What you are asked to do. Determine the count of lines in the following entries that contain the string "induction". Write only the number.

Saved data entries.
(** What the loop over the candidate names answers. *)
Lemma scanConfigs_spec projectPath names :
  ∃ b, scanConfigs h projectPath names = Ok b ∧
       (b = true ↔
        ∃ name content,
          name ∈ names ∧
          Readable h (path_join h [projectPath; name]) content ∧
          ExportLiteral content).
Proof.
  induction names as [|name rest (b & IH & Hb)]; simpl.
  - exists false. split; [reflexivity|]. split; [discriminate|].
    intros (n & c & Hin & _). inversion Hin.
  - destruct (safeReadFile_total h (path_join h [projectPath; name]) defaultMaxSize)
      as [r Hr].
    rewrite Hr. simpl.
    assert (Hrest : (∃ n c, n ∈ rest ∧ Readable h (path_join h [projectPath; n]) c
                           ∧ ExportLiteral c) →
                    ∃ n c, n ∈ name :: rest ∧ Readable h (path_join h [projectPath; n]) c
                           ∧ ExportLiteral c).
    { intros (n & c & Hin & H). exists n, c. split; [now right|assumption]. }
    assert (Hskip : ¬ (∃ c, r = Some c ∧ ExportLiteral c) →
                    (∃ n c, n ∈ name :: rest ∧ Readable h (path_join h [projectPath; n]) c
                            ∧ ExportLiteral c) →
                    ∃ n c, n ∈ rest ∧ Readable h (path_join h [projectPath; n]) c
                           ∧ ExportLiteral c).
    { intros Hno (n & c & Hin & Hrd & Hlit).
      apply elem_of_cons in Hin as [-> | Hin]; [|eauto].
      exfalso. apply Hno. exists c. split; [|assumption].
      apply safeReadFile_Some in Hrd. congruence. }
    destruct r as [c|]; simpl.
    + destruct (String.eqb_spec c "") as [->|Hne].
      * exists b. split; [assumption|]. rewrite Hb. split; [assumption|].
        apply Hskip. intros (c & [= <-] & Hlit). apply test_export in Hlit.
        discriminate.
      * destruct (test exportPattern c) eqn:Ht.
        -- exists true. split; [reflexivity|]. split; [|reflexivity].
           intros _. exists name, c. split; [left|].
           split; [now apply safeReadFile_Some|now apply test_export].
        -- exists b. split; [assumption|]. rewrite Hb. split; [assumption|].
           apply Hskip. intros (c' & [= <-] & Hlit). apply test_export in Hlit.
           congruence.
    + exists b. split; [assumption|]. rewrite Hb. split; [assumption|].
      apply Hskip. intros (c & [=] & _).
Qed.

Lemma detectStaticExport_total projectPath :
  ∃ b, detectStaticExport h projectPath = Ok b.
Proof. destruct (scanConfigs_spec projectPath configNames) as (b & H & _). eauto. Qed.

Lemma scanConfigs_missing projectPath names :
  Forall (fun n => Missing h (path_join h [projectPath; n])) names →
  scanConfigs h projectPath names = Ok false.
Proof.
  induction 1 as [|n names Hn _ IH]; simpl; [reflexivity|].
  now rewrite (safeReadFile_missing h _ _ Hn).
Qed.

End NextJsFacts.

(** ** Dependencies of a manifest *)

Lemma truthy_version ver : ver ≠ "" → truthy (JStr ver) = true.
Proof. intros H. simpl. now destruct (String.eqb_spec ver ""). Qed.

Lemma Lacks_version pkg name :
  Lacks pkg name →
  jor (entry pkg "dependencies" name) (entry pkg "devDependencies" name) = None.
Proof.
  intros H. apply Forall_cons in H as [H1 H]. apply Forall_cons in H as [H2 _].
  now rewrite H1, H2.
Qed.

Lemma Declares_version pkg name :
  Declares pkg name →
  ∃ ver, jor (entry pkg "dependencies" name) (entry pkg "devDependencies" name)
         = Some (JStr ver) ∧ ver ≠ "".
Proof.
  intros [Hex Hall].
  apply Forall_cons in Hall as [H1 Hall]. apply Forall_cons in Hall as [H2 _].
  unfold jor.
  destruct (entry pkg "dependencies" name) as [v1|] eqn:E1.
  - destruct (H1 v1 eq_refl) as (ver & -> & Hne).
    exists ver. simpl. now destruct (String.eqb_spec ver "").
  - simpl. apply Exists_cons in Hex as [[v Hv] | Hex]; [congruence|].
    apply Exists_cons in Hex as [[v Hv] | Hex]; [|inversion Hex].
    destruct (H2 v Hv) as (ver & -> & Hne). eauto.
Qed.

Lemma entry_truthy pkg table name : is_Some (entry pkg table name) → truthy pkg = true.
Proof.
  unfold entry, get. intros [v Hv].
  destruct pkg as [|b|n|s|l|m]; try reflexivity;
    try (simpl in Hv; rewrite lookup_empty in Hv; discriminate).
  destruct s; [|reflexivity].
  change (own_props (JStr "")) with (∅ : gmap string json) in Hv.
  rewrite lookup_empty in Hv. discriminate.
Qed.

Lemma Declares_truthy pkg name : Declares pkg name → truthy pkg = true.
Proof.
  intros [Hex _]. apply Exists_exists in Hex as (table & _ & H).
  eapply entry_truthy; eauto.
Qed.

(** What a spread contributes under a name is what optional chaining
    reads there. *)
Lemma spread_lookup (o : option json) name :
  from_option own_props ∅ o !! name = get_opt o name.
Proof. destruct o as [[]|]; reflexivity. Qed.

Lemma spread2_lookup pkg name :
  spread2 (get pkg "dependencies") (get pkg "devDependencies") !! name =
  match entry pkg "devDependencies" name with
  | Some v => Some v
  | None => entry pkg "dependencies" name
  end.
Proof.
  unfold spread2, entry. rewrite lookup_union, !spread_lookup.
  destruct (get_opt (get pkg "devDependencies") name),
           (get_opt (get pkg "dependencies") name); reflexivity.
Qed.

(** ** The Vite detector *)

Section ViteFacts.
Import File ViteDetector.
Variable h : Host.

Lemma detectUILibrary_react pkg :
  Declares pkg "react" → detectUILibrary pkg = Ui_react.
Proof.
  intros [Hex Hall]. unfold detectUILibrary. cbv zeta. rewrite spread2_lookup.
  apply Forall_cons in Hall as [H1 Hall]. apply Forall_cons in Hall as [H2 _].
  destruct (entry pkg "devDependencies" "react") as [v2|] eqn:E2.
  - destruct (H2 v2 eq_refl) as (ver & -> & Hne).
    unfold truthy_opt. now rewrite truthy_version.
  - apply Exists_cons in Hex as [[v Hv] | Hex].
    + rewrite Hv. destruct (H1 v Hv) as (ver & -> & Hne).
      unfold truthy_opt. now rewrite truthy_version.
    + apply Exists_cons in Hex as [[v Hv] | Hex]; [congruence|inversion Hex].
Qed.

Lemma findConfigIn_total projectPath names :
  ∃ r, findConfigIn h projectPath names = Ok r.
Proof.
  induction names as [|n names [r IH]]; simpl; [eauto|].
  unfold fileExists. destruct (fs_access h _); simpl; eauto.
Qed.

Lemma findConfigIn_first projectPath names name :
  FirstExisting h projectPath names name →
  findConfigIn h projectPath names = Ok (Some name).
Proof.
  intros (before & after & -> & Hmiss & Hacc).
  induction Hmiss as [|n before Hn _ IH]; simpl.
  - now rewrite (fileExists_access h _ Hacc).
  - now rewrite (fileExists_missing h _ Hn).
Qed.

Lemma detectBuildOutputDir_total projectPath cfg :
  ∃ d, detectBuildOutputDir h projectPath cfg = Ok d.
Proof.
  destruct cfg as [name|]; simpl; [|eauto].
  destruct (safeReadFile_total h (path_join h [projectPath; name]) defaultMaxSize)
    as [r ->]. simpl.
  destruct (falsy_text r); [eauto|].
  destruct (match_ outDirPattern (default "" r)) as [[d|]|]; eauto.
  destruct (String.eqb d ""); eauto.
Qed.

Lemma detectBuildOutputDir_first projectPath name content dir :
  Readable h (path_join h [projectPath; name]) content →
  FirstOutDir content dir →
  detectBuildOutputDir h projectPath (Some name) = Ok dir.
Proof.
  intros Hr Hfirst. apply safeReadFile_Some in Hr.
  apply match_FirstOutDir in Hfirst as [Hm Hne].
  simpl. rewrite Hr. simpl.
  destruct (String.eqb_spec content "") as [->|_]; [discriminate|].
  rewrite Hm. now destruct (String.eqb_spec dir "").
Qed.

End ViteFacts.

Section Detectors.
Import File.
Variable h : Host.
Variable projectPath : string.

Lemma nextjs_absent pkg :
  readPackageJson h projectPath = Ok pkg →
  (truthy pkg = true → Lacks pkg "next") →
  NextJsDetector.detectNextJsProject h projectPath = Ok None.
Proof.
  intros Hpkg Hlacks. unfold NextJsDetector.detectNextJsProject. rewrite Hpkg. simpl.
  destruct (truthy pkg); [|reflexivity]. simpl.
  fold (entry pkg "dependencies" "next") (entry pkg "devDependencies" "next").
  now rewrite Lacks_version by auto.
Qed.

Lemma vite_absent pkg :
  readPackageJson h projectPath = Ok pkg →
  (truthy pkg = true → Lacks pkg "vite") →
  ViteDetector.detectViteProject h projectPath = Ok None.
Proof.
  intros Hpkg Hlacks. unfold ViteDetector.detectViteProject. rewrite Hpkg. simpl.
  destruct (truthy pkg); [|reflexivity]. simpl.
  fold (entry pkg "dependencies" "vite") (entry pkg "devDependencies" "vite").
  now rewrite Lacks_version by auto.
Qed.

(** What a model of the Next.js detector is made of. *)
Lemma detectNextJsProject_Some info :
  NextJsDetector.detectNextJsProject h projectPath = Ok (Some info) →
  ∃ se,
    NextJsDetector.detectRouterType h projectPath = Ok (routerType info) ∧
    NextJsDetector.detectApiRoutes h projectPath (routerType info)
      = Ok (hasApiRoutes info) ∧
    NextJsDetector.detectStaticExport h projectPath = Ok se ∧
    isStaticExport info = se ∧
    buildOutputDir info = (if se then "out" else ".next").
Proof.
  unfold NextJsDetector.detectNextJsProject.
  destruct (readPackageJson h projectPath) as [pkg|]; simpl; [|discriminate].
  destruct (truthy pkg); simpl; [|discriminate].
  destruct (jor _ _) as [v|]; [|discriminate].
  destruct (truthy v); simpl; [|discriminate].
  destruct (NextJsDetector.detectRouterType h projectPath) as [r|] eqn:Hr;
    simpl; [|discriminate].
  destruct (NextJsDetector.detectApiRoutes h projectPath r) as [api|] eqn:Hapi;
    simpl; [|discriminate].
  destruct (NextJsDetector.detectStaticExport h projectPath) as [se|] eqn:Hse;
    simpl; [|discriminate].
  intros [= <-]. exists se. simpl. auto.
Qed.

(** With the dependency declared, the Next.js detector answers with a
    model. *)
Lemma detectNextJsProject_declared pkg :
  Manifest h projectPath pkg → Declares pkg "next" →
  ∃ info, NextJsDetector.detectNextJsProject h projectPath = Ok (Some info).
Proof.
  intros Hm Hd. unfold NextJsDetector.detectNextJsProject.
  rewrite (readPackageJson_Manifest _ _ _ Hm). simpl.
  rewrite (Declares_truthy _ _ Hd). simpl.
  fold (entry pkg "dependencies" "next") (entry pkg "devDependencies" "next").
  destruct (Declares_version _ _ Hd) as (ver & -> & Hne).
  rewrite (truthy_version _ Hne). simpl.
  destruct (detectRouterType_total h projectPath) as [r ->]. simpl.
  destruct (detectApiRoutes_total h projectPath r) as [api ->]. simpl.
  destruct (detectStaticExport_total h projectPath) as [se ->]. simpl.
  eauto.
Qed.

End Detectors.

(** ** Occurrences of a text in another *)

Lemma prefix_app w s : String.prefix w s = true ↔ ∃ post, s = w +:+ post.
Proof.
  revert s. induction w as [|a w IH]; intros s; simpl.
  - split; [|destruct s; reflexivity]. intros _. exists s. reflexivity.
  - destruct s as [|b s]; simpl; [split; [discriminate|intros [? [=]]]|].
    destruct (ascii_dec a b) as [->|Hne].
    + rewrite IH. split; intros [post E]; exists post.
      * now rewrite E.
      * now injection E.
    + split; [discriminate|]. intros [post E].
      change (String b s = String a (w +:+ post)) in E. congruence.
Qed.

Lemma contains_Substring w s : contains w s = true ↔ Substring w s.
Proof.
  unfold Substring. induction s as [|a s IH]; cbn [contains].
  - rewrite orb_false_r, prefix_app. split.
    + intros [post E]. exists "", post. exact E.
    + intros ([|b pre] & post & E); [eauto|discriminate].
  - rewrite orb_true_iff, prefix_app, IH. split.
    + intros [[post E] | (pre & post & E)].
      * exists "", post. exact E.
      * exists (String a pre), post. now rewrite E.
    + intros ([|b pre] & post & E); [left; eauto|].
      right. exists pre, post. now injection E.
Qed.

Lemma text_nil_r s : s +:+ "" = s.
Proof.
  induction s as [|a s IH]; [reflexivity|].
  change (String a (s +:+ "") = String a s). now rewrite IH.
Qed.

Lemma Substring_refl s : Substring s s.
Proof.
  exists "", "". change (s = s +:+ ""). now rewrite text_nil_r.
Qed.

Lemma Substring_app_l w a b : Substring w a → Substring w (a +:+ b).
Proof.
  intros (pre & post & ->). exists pre, (post +:+ b). now rewrite !text_assoc.
Qed.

Solution to the exercise. 7